Just how many of these homeowners will end up in trouble is the big unknown for the housing market and the economy. Although many economists expect the loans to prompt a certain degree of turmoil, they don’t think it would cause a recession.

Hertzberg is much bleaker. He’s become a connoisseur of doom, a subscriber to websites and newsletters that predict the economy is headed for both recession and inflation.

The bears’ speculation: A rapid increase in foreclosures will flood the market with cheap homes, putting all of real estate into a tailspin. That would push up unemployment among builders, lenders, home improvement warehouses and furniture stores. That, in turn, would stall the economy, which is already slowing.

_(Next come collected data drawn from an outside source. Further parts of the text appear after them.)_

Lemma updateFirst_length p f (l : list User) :
  length (updateFirst p f l) = length l.
Proof.
  induction l as [| v r IH]; [reflexivity |].
  simpl. destruct (p v); simpl; [reflexivity | now rewrite IH].
Qed.

Lemma setUsers_same s : setUsers (users s) s = s.
Proof. now destruct s. Qed.

Lemma find_app_None {A} p (l : list A) x :
  List.find p l = None -> List.find p (l ++ [x]) = if p x then Some x else None.
Proof.
  induction l as [| v r IH]; [reflexivity |].
  simpl. destruct (p v); [discriminate | exact IH].
Qed.

Lemma find_is_first {A} p (l : list A) x :
  In x l -> p x = true -> exists y, List.find p l = Some y.
Proof.
  intros Hin Hp. destruct (List.find p l) as [y |] eqn:E; [now exists y |].
  apply (List.find_none _ _ E) in Hin. congruence.
Qed.

Lemma existsb_false {A} (p : A -> bool) l :
  (forall x, In x l -> p x = false) -> List.existsb p l = false.
Proof.
  intros H. destruct (List.existsb p l) eqn:E; [| reflexivity].
  apply List.existsb_exists in E as (x & Hx & Px).
  rewrite (H x Hx) in Px. discriminate.
Qed.

Lemma existsb_false_In {A} (p : A -> bool) l x :
  List.existsb p l = false -> In x l -> p x = false.
Proof.
  intros H Hx. destruct (p x) eqn:E; [| reflexivity].
  rewrite <- H. symmetry. apply List.existsb_exists. now exists x.
Qed.

(** An upsert that found a row with the email rewrote the first such row;
    no other user had the [clerkUserId] it wrote. *)
Lemma user_upsert_found mail update create s old row s1 :
  List.find (fun w => String.eqb (email w) mail) (users s) = Some old ->
  user_upsert mail update create s = (Ok row, s1) ->
  row = update old
  /\ s1 = setUsers
            (updateFirst (fun w => String.eqb (email w) mail) update (users s)) s
  /\ forall w, In w (users s) -> clerkUserId w = clerkUserId (update old) ->
               user_id w = user_id old.
Proof.
  intros Hfind. unfold user_upsert. rewrite Hfind. cbv zeta.
  destruct (List.existsb _ (users s)) eqn:X; [discriminate |].
  intros [= <- <-]. repeat split. intros w Hw Hc.
  apply (existsb_false_In _ _ _ X) in Hw. cbv beta in Hw.
  apply andb_false_iff in Hw as [Hw | Hw].
  - apply String.eqb_neq in Hw. contradiction.
  - now apply negb_false_iff, String.eqb_eq in Hw.
Qed.
Lemma getitem_nil {A : Type} (i : Z) : @Py.getitem A [] i = inl Py.IndexError.
Proof.
  unfold Py.getitem. cbn [List.length Z.of_nat].
  destruct (_ && _)%bool eqn:E; [|reflexivity].
  apply andb_prop in E as [E1 E2].
  apply Z.leb_le in E1. apply Z.ltb_lt in E2. lia.
Qed.

Section MethodEquations.

Variables (now : float) (m : machine).

Lemma stop_eq :
  stop m =
  (Return tt,
   Machine (set_playing false (set_start_time None (set_elapsed_time 0 (self m))))
           (mixer m ++ [MStop]) (stdout m)).
Proof. reflexivity. Qed.

Lemma pause_playing_eq (t0 : float) :
  playing (self m) = true -> start_time (self m) = Some t0 ->
  pause now m =
  (Return tt,
   Machine (set_playing false (set_start_time None
              (set_elapsed_time (elapsed_time (self m) + (now - t0)) (self m))))
           (mixer m ++ [MPause]) (stdout m)).
Proof.
  destruct m as [[lib ci pl vol st el] mx out]; cbn [self playing start_time].
  intros -> ->. reflexivity.
Qed.

Lemma pause_not_playing_eq :
  playing (self m) = false ->
  pause now m =
  (Return tt,
   Machine (set_playing true (set_start_time (Some now) (self m)))
           (mixer m ++ [MUnpause]) (stdout m)).
Proof.
  destruct m as [[lib ci pl vol st el] mx out]; cbn [self playing].
  intros ->. reflexivity.
Qed.

Variables (index : option Z) (dev : mixer_outcome).

Lemma play_empty_eq :
  songs_of m = [] ->
  play index now dev m =
  (Return tt, Machine (select index (self m)) (mixer m) (stdout m)).
Proof.
  destruct m as [[[dir sgs] ci pl vol st el] mx out]; cbn.
  intros ->. destruct index; reflexivity.
Qed.

Lemma play_index_error_eq (e : Py.exn) :
  songs_of m <> [] ->
  Py.getitem (songs_of m) (current_index (select index (self m))) = inl e ->
  play index now dev m =
  (Raise e, Machine (select index (self m)) (mixer m) (stdout m)).
Proof.
  destruct m as [[[dir sgs] ci pl vol st el] mx out].
  destruct sgs as [|sg sgs]; [intros H; exfalso; apply H; reflexivity|].
  intros _ H. destruct index as [i|];
    unfold_methods; cbv [select snd fst MusicLibrary.songs songs_of] in *;
    cbn in H; rewrite H; reflexivity.
Qed.
Example mock_pipeline_values :
  let totals :=
    snd (Coverage.GET 50000000 (Coverage.loadKDICFromText sampleCsv)
           (Mydata.GET sampleCsv 2 1 sampleRand)) in
  (tot_eligible totals, tot_nonProtected totals) = (42680000, 5000000).
Proof. vm_compute. reflexivity. Qed.

Lemma mock_pipeline_coverage_witness :
  tot_eligible
    (snd (Coverage.GET 50000000 (Coverage.loadKDICFromText sampleCsv)
            (Mydata.GET sampleCsv 2 1 sampleRand)))
  = sumKRW (List.filter (fun a => isProtectedType (acc_type a))
              (Mydata.GET sampleCsv 2 1 sampleRand)).
Proof.
  exact (proj1 (proj2 (mock_pipeline_coverage sampleCsv 2 1 sampleRand 50000000
                         sampleRand_unitRange))).
Defined.

(* ================================================================== *)
(** ** Coverage and routing together *)

Section CoverageAndRouting.

Lemma sumKRW_filter_filter_le (f g q : Account -> bool) (l : list Account) :
  Forall (fun a => 0 <= toKRW a /\
                   (g a = true -> f a = true -> q a = true)) l ->
  sumKRW (List.filter f (List.filter g l)) <= sumKRW (List.filter q l).
Proof.
  induction 1 as [|a l (H0 & Himp) _ IH]; simpl; [lia|].
  destruct (g a) eqn:Eg; simpl.
  - destruct (f a) eqn:Ef; simpl.
    + rewrite Himp by reflexivity. simpl. lia.
    + destruct (q a); simpl; lia.
  - destruct (q a); simpl; lia.
Qed.

Lemma eligible_le_used (kd : gset (list N)) (accounts : list Account)
    (lic : jsstring) :
  Forall (fun a => 0 <= toKRW a /\ acc_license a <> []) accounts ->
  sumKRW (List.filter (eligibleHolding kd) (holdingsOf lic accounts))
  <= sumKRW (usedHoldings lic accounts).
Proof.
  intros H. unfold holdingsOf, usedHoldings.
  apply sumKRW_filter_filter_le.
  eapply List.Forall_impl; [|exact H]. intros a [H0 Hl]. split; trivial.
  intros Hg Hf. apply bool_decide_eq_true_1 in Hg.
  unfold Coverage.licenseOf in Hg.
  rewrite bool_decide_eq_false_2 in Hg by assumption.
  unfold eligibleHolding in Hf. apply andb_true_iff in Hf.
  destruct Hf as [Hp _]. rewrite Hp. simpl.
  now apply bool_decide_eq_true_2.
Qed.

End CoverageAndRouting.

(** X22. Routed cash stays under the limit together with what is already
    eligible: when no holding has a negative amount and every holding
    carries its license, each coverage row's eligible amount is at most
    what the router counts as used for that license, and for every row
    that receives cash, eligible plus the cash routed to its license is
    at most the limit. *)
Theorem routed_cash_within_limit (offers : list DemoApp.RateOffer) (limit : Z)
    (kd : gset (list N)) (accounts : list Account) :
  Forall (fun a => 0 <= toKRW a /\ acc_license a <> []) accounts ->
  let r := DemoApp.computeRoutingWith offers limit accounts in
  Forall
    (fun row =>
       row_eligible row <= sumKRW (usedHoldings (row_license row) accounts) /\
       (0 < sumAllocate (entriesOf (row_license row) (DemoApp.plan r)) ->
        row_eligible row
        + sumAllocate (entriesOf (row_license row) (DemoApp.plan r)) <= limit))
    (fst (Coverage.GET limit kd accounts)).
Proof.
  intros Hacc r.
  destruct (computeRoutingWith_bounded offers limit accounts) as (Hb & _).
  fold r in Hb.
  pose proof (GET_rows_track limit kd accounts) as Htr.
  eapply List.Forall_impl; [|exact Htr].
  intros row (Ha & He & _). cbv beta.
  assert (Hle : row_eligible row
                <= sumKRW (usedHoldings (row_license row) accounts)).
  { rewrite He, Ha. now apply eligible_le_used. }
  split; [exact Hle|]. intros Hpos.
  pose proof (boundedPlan_license _ _ _ _ Hb (row_license row)) as Hroom.
  rewrite already_entriesOf, usedByLicense_lookup in Hroom. lia.
Qed.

Although Hertzberg has lost his complacency, he hasn’t been compelled to act.

He estimates it would cost about $22,000 to fix up his house for sale, and he’d have to upend his life. The sales agent would take another chunk of money, and he’d have to undercut the crowded market to secure a buyer. Texas and Panama, two places he has thought about moving, aren’t so appealing that he wants to be broke there.

When the year-over-year appreciation numbers in Corona start heading down, he says, he’ll do something.

If Hertzberg is living on borrowed time, there’s small comfort in the home finance industry’s endless inventiveness. It’s certainly trying to tempt him. Several times a week, he gets a refinancing offer in the mail.

The latest one suggested a certain unfamiliarity with basic English, proclaiming, “Economic forecast suggests you Interest Rate will increase 1.00% every six months.” But its central message was clear: “We can solve your problem in 15 minutes over the phone.”

Hertzberg always looks at these fliers, hopeful in spite of himself. “I’m waiting for a 100-year loan,” he said. “My heirs can worry about paying it off.”